▶ **ASSIGNMENT**:
Each line from the beginning of the data below through the line containing "Rounding error is" should be repeated exactly, please.

▶ **RECORDS SUPPLIED**:
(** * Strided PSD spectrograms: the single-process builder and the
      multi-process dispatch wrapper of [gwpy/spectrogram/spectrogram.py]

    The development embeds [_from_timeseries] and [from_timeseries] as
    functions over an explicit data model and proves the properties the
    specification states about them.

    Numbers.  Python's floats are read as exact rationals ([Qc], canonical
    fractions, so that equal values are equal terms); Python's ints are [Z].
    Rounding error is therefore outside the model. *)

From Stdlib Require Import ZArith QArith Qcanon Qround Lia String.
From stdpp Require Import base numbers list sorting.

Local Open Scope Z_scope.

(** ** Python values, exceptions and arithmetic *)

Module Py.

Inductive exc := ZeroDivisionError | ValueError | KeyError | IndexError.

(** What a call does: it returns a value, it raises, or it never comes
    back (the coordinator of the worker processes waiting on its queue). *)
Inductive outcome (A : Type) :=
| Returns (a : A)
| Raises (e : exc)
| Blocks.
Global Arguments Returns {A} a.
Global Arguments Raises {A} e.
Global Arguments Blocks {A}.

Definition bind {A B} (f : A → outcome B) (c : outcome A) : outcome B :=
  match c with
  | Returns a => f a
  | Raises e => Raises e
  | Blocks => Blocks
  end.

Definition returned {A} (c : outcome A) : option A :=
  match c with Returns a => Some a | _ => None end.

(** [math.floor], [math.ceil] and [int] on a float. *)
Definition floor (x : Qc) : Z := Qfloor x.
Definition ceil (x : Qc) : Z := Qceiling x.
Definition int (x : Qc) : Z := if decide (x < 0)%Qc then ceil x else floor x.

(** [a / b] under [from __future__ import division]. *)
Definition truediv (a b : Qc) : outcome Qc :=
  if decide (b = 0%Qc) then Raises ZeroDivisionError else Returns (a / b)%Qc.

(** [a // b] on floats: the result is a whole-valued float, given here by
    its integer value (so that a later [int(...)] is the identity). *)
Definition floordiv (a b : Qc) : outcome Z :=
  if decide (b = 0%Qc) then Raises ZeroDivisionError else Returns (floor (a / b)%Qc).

▶ **ANSWER TO THIS PROBLEM**:
(** * Strided PSD spectrograms: the single-process builder and the
      multi-process dispatch wrapper of [gwpy/spectrogram/spectrogram.py]

    The development embeds [_from_timeseries] and [from_timeseries] as
    functions over an explicit data model and proves the properties the
    specification states about them.

    Numbers.  Python's floats are read as exact rationals ([Qc], canonical
    fractions, so that equal values are equal terms); Python's ints are [Z].
    Rounding error is therefore outside the model. *)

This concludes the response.